The Fed is right where it should be right now,” Wiesman said, “Congratulations are in order, as the central bank has managed to increase interest rates to its desired target and largely price out cuts for the rest of the year without toppling the US economy, at least not yet.
“While market pain in 2022 was difficult for both equity and fixed income investors broadly, it was necessary to restore rates to a more normal level.
“And of course, this is exactly the moment when the policy mistake can happen.
“Continued policy rate increases run the risk of driving up costs throughout the economy and making an inevitable slowdown worse while ignoring any further need to keep hiking could also allow inflation to persist at higher rates and see the economy overheat instead of slowing down.
“In short, the market is pricing in about an 80% chance the Fed raises rates by 25 basis points (bps) in July.
“This is reasonable and barring unforeseen upside risks in inflation and labor markets, it would likely to be the last hike.
“Inflation continues to come down and we expect year-on-year percentage (YoY%) core CPI inflation to be below 4% by the end of the year, with headline inflation potentially falling into the high 2s or low 3s as well.
“When it comes to unemployment, it continues to be near record lows, and while starting to bump up, it is still not yet signalling any immediate concerns.
“Furthermore, we don’t think the recent rate increases in Canada and Australia will spook the Fed, nor do we anticipate the release of CPI just prior to the Fed meeting to impact the June pause either.
“We would like to hear a more definitive Fed chair speak with conviction, offering remarks that are less about what could happen and instead be more in line with where we are today.
“Furthermore, the Fed would be well-served to remind the market to not get ahead of itself regarding eventual rate cuts.
“An inconsistent message from the Fed next week runs the risk of undoing what it has achieved since the rate hiking regime began in January 2022.
“If the central bank allows the market to think rate cuts are just around the corner, it will send the wrong signal to the equity market before we ever get an anticipated economic slowdown or recession in the US.”
Currencies and commodities
Monday saw a mixed performance in the currency market against the greenback.
The Euro experienced a slight decline from US$1.0788 to US$1.0742, holding steady near US$1.0760 at the US close.
Meanwhile, the Aussie dollar rose from US67.41 cents to US67.73 cents, hovering around US67.50 cents at the US wrap-up.
The Japanese yen also softened from 139.06 yen per US dollar to JPY139.74, nearing JPY139.60 by the close of the US market.
In the commodities market, oil prices globally took a hit of around US$3 a barrel on Monday following Goldman Sachs (NYSE:NYSE:GS)' adjustment of its oil price forecasts.
In part, this was due to anticipation of increased supplies later this year and through 2024.
As a result, the bank’s crude price prediction for December is now US$86 a barrel for Brent, down from US$95, and US$81 a barrel for US Nymex crude, down from US$89.
Brent crude ended down by US$2.95 or 3.9% to US$71.84 a barrel, while US Nymex crude slid by US$3.05 or 4.3% to US$67.12 a barrel.
Base metals also slumped on concerns over Chinese demand.

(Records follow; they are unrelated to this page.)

(** * FloatChat (ocean.py): the conversation log and the export tab

    A shallow embedding of the parts of [ocean.py] that touch
    [st.session_state.messages] (the seeding of the log, the quick-query
    buttons and the Send button) and of the export tab (the format
    branch and the CSV download), with the properties of the
    specification stated over them.

    Python [str] values are sequences of Unicode code points; the
    script is a sequence of statements run from top to bottom on every
    interaction, ended early by [st.rerun()]. *)

From Stdlib Require Import String Ascii NArith List Lia Bool.
From stdpp Require Import base list.
Import ListNotations.

Local Open Scope N_scope.

(** ** Python strings *)

Module Str.

(** A Python [str]: a sequence of code points. *)
Definition str := list N.

(** String literals of the source file, which is UTF-8 encoded: the
    bytes of a literal are decoded into code points. A malformed or
    truncated sequence keeps its bytes as they are (no literal of the
    source has one). *)
Fixpoint utf8_decode (bs : list N) : str :=
  match bs with
  | [] => []
  | b0 :: rest =>
      if b0 <? 0x80 then b0 :: utf8_decode rest
      else if (0xC0 <=? b0) && (b0 <? 0xE0) then
        match rest with
        | b1 :: rest1 =>
            (N.lor (N.shiftl (N.land b0 0x1F) 6) (N.land b1 0x3F))
              :: utf8_decode rest1
        | [] => [b0]
        end
      else if (0xE0 <=? b0) && (b0 <? 0xF0) then
        match rest with
        | b1 :: b2 :: rest2 =>
            (N.lor (N.shiftl (N.land b0 0x0F) 12)
               (N.lor (N.shiftl (N.land b1 0x3F) 6) (N.land b2 0x3F)))
              :: utf8_decode rest2
        | _ => b0 :: rest
        end
      else if (0xF0 <=? b0) && (b0 <? 0xF8) then
        match rest with
        | b1 :: b2 :: b3 :: rest3 =>
            (N.lor (N.shiftl (N.land b0 0x07) 18)
               (N.lor (N.shiftl (N.land b1 0x3F) 12)
                  (N.lor (N.shiftl (N.land b2 0x3F) 6) (N.land b3 0x3F))))
              :: utf8_decode rest3
        | _ => b0 :: rest
        end
      else b0 :: utf8_decode rest
  end.

Definition bytes_of_literal (s : string) : list N :=
  List.map N_of_ascii (list_ascii_of_string s).

(** [py "..."] is the [str] a Python literal with that text denotes. *)
Definition py (s : string) : str := utf8_decode (bytes_of_literal s).

(** [s1 == s2] on [str]. *)
Definition eqb (s1 s2 : str) : bool := bool_decide (s1 = s2).

(** Truth value of a [str] in a condition: non-empty. *)
Definition truthy (s : str) : bool :=
  match s with [] => false | _ :: _ => true end.

(** The white space of [str.strip()] without argument: the code points
    for which [str.isspace] holds. *)
Definition isspace (c : N) : bool :=
  ((0x09 <=? c) && (c <=? 0x0D))
  || ((0x1C <=? c) && (c <=? 0x20))
  || (c =? 0x85) || (c =? 0xA0) || (c =? 0x1680)
  || ((0x2000 <=? c) && (c <=? 0x200A))
  || (c =? 0x2028) || (c =? 0x2029) || (c =? 0x202F)
  || (c =? 0x205F) || (c =? 0x3000).

Fixpoint lstrip (s : str) : str :=
  match s with
  | [] => []
  | c :: rest => if isspace c then lstrip rest else s
  end.

Definition rstrip (s : str) : str := rev (lstrip (rev s)).

(** [s.strip()]. *)
Definition strip (s : str) : str := rstrip (lstrip s).

(** [sub in s]: [sub] occurs in [s] as a contiguous run. *)
Definition contains (sub s : str) : Prop :=
  exists before after, s = before ++ sub ++ after.

(** [sep.join(parts)]. *)
Fixpoint join (sep : str) (parts : list str) : str :=
  match parts with
  | [] => []
  | [p] => p
  | p :: rest => p ++ sep ++ join sep rest
  end.

(** Decimal digits of a natural number, as [str(n)] and [f"{n}"] give. *)
Definition digit (n : nat) : N := 48 + N.of_nat (n mod 10).

Fixpoint decimal_fuel (fuel n : nat) (acc : str) : str :=
  match fuel with
  | O => acc
  | S fuel' =>
      let acc' := digit n :: acc in
      if (n <? 10)%nat then acc' else decimal_fuel fuel' (n / 10)%nat acc'
  end.

Definition decimal (n : nat) : str := decimal_fuel (S n) n [].

End Str.

Import Str.

Local Open Scope string_scope.
Local Open Scope list_scope.

(** ** The message log in [st.session_state] *)

(** A message is the dict [{"role": .., "content": .., "timestamp": ..}]. *)
Record message := Message {
  role : str;
  content : str;
  timestamp : str
}.

(** [st.session_state], as far as the chat goes: the key ["messages"] is
    absent ([None]) until the script seeds it. *)
Record session_state := SessionState {
  messages : option (list message)
}.

(** The state of a session that has not run the script yet. *)
Definition new_session : session_state := {| messages := None |}.

(** What the widgets return in one run of the script: [st.button] is
    true for the button that triggered the run, [st.text_input] gives
    the text in the box. *)
Record widgets := Widgets {
  button : str -> bool;
  user_input : str
}.

(** The two readings of [datetime.now().strftime("%H:%M")] a handler takes. *)
Record clock := Clock {
  now : str;
  now2 : str
}.

(** ** Running the script *)

Module Script.

(** [st.rerun()] ends the run by raising; reading
    [st.session_state.messages] before it is set raises too. *)
Inductive exn := RerunException | AttributeError.

Inductive result (A : Type) :=
| Ok (a : A)
| Raise (e : exn).
Arguments Ok {A} a.
Arguments Raise {A} e.

(** A piece of the script: it reads and updates the session state. *)
Definition script (A : Type) := session_state -> result A * session_state.

Definition ret {A} (a : A) : script A := fun s => (Ok a, s).

Definition bind {A B} (m : script A) (k : A -> script B) : script B :=
  fun s =>
    match m s with
    | (Ok a, s') => k a s'
    | (Raise e, s') => (Raise e, s')
    end.

Definition raise {A} (e : exn) : script A := fun s => (Raise e, s).

Definition exec {A} (m : script A) (s : session_state) : session_state :=
  snd (m s).

End Script.

Import Script.

Declare Scope script_scope.
Delimit Scope script_scope with script.
Bind Scope script_scope with script.
Notation "m1 ;; m2" := (bind m1 (fun _ => m2))
  (at level 100, m2 at level 200, right associativity) : script_scope.
Local Open Scope script_scope.

(** [st.session_state.messages.append(m)]. *)
Definition messages_append (m : message) : script unit :=
  fun s =>
    match messages s with
    | Some log => (Ok tt, {| messages := Some (log ++ [m]) |})
    | None => (Raise AttributeError, s)
    end.

(** [st.rerun()]. *)
Definition st_rerun : script unit := raise RerunException.

Definition greeting : message :=
  {| role := py "assistant";
     content := py "Hello! I'm your ocean data assistant. How can I help you explore ARGO data today?";
     timestamp := py "10:00 AM" |}.

(** [if "messages" not in st.session_state: st.session_state.messages = [...]] *)
Definition initialize : script unit :=
  fun s =>
    match messages s with
    | None => (Ok tt, {| messages := Some [greeting] |})
    | Some _ => (Ok tt, s)
    end.

Definition suggested_queries : list str :=
  [ py "Show floats near Hawaii";
    py "Salinity trends last 6 months";
    py "Temperature at 200m depth";
    py "Compare BGC parameters" ].

(** The dict literal [responses], in the order it is written. *)
Definition responses : list (str * str) :=
  [ (py "Show floats near Hawaii",
     py "I found 12 ARGO floats near Hawaii in the last month. Here are their trajectories and data profiles.");
    (py "Salinity trends last 6 months",
     py "Salinity has shown a slight decrease of 0.2 PSU in the Pacific Ocean over the last 6 months. Here's the trend analysis.");
    (py "Temperature at 200m depth",
     py "The average temperature at 200m depth is 15.3°C across all ARGO floats. Here's the spatial distribution.");
    (py "Compare BGC parameters",
     py "I've compared Bio-Geo-Chemical parameters across different ocean basins. The Indian Ocean shows higher chlorophyll concentrations.") ].

(** [d[key]] when present. *)
Fixpoint dict_lookup (d : list (str * str)) (key : str) : option str :=
  match d with
  | [] => None
  | (k, v) :: rest => if eqb k key then Some v else dict_lookup rest key
  end.

(** [d.get(key, dflt)]. *)
Definition dict_get (d : list (str * str)) (key dflt : str) : str :=
  match dict_lookup d key with
  | Some v => v
  | None => dflt
  end.

(** [key in d]. *)
Definition dict_mem (d : list (str * str)) (key : str) : bool :=
  match dict_lookup d key with Some _ => true | None => false end.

Copper and aluminium futures slipped by 1% and 1.9%, respectively.
Gold, too, followed the downward trend, with the futures price dropping by US$7.50 or 0.4% to US$1,969.70 an ounce.
Spot gold was near US$1,956 an ounce at the US close.
In line with this, iron ore futures dipped US$1.82 or 1.6% to US$111.14 a tonne, after Goldman Sachs issued a warning about persistent softness in China's property market.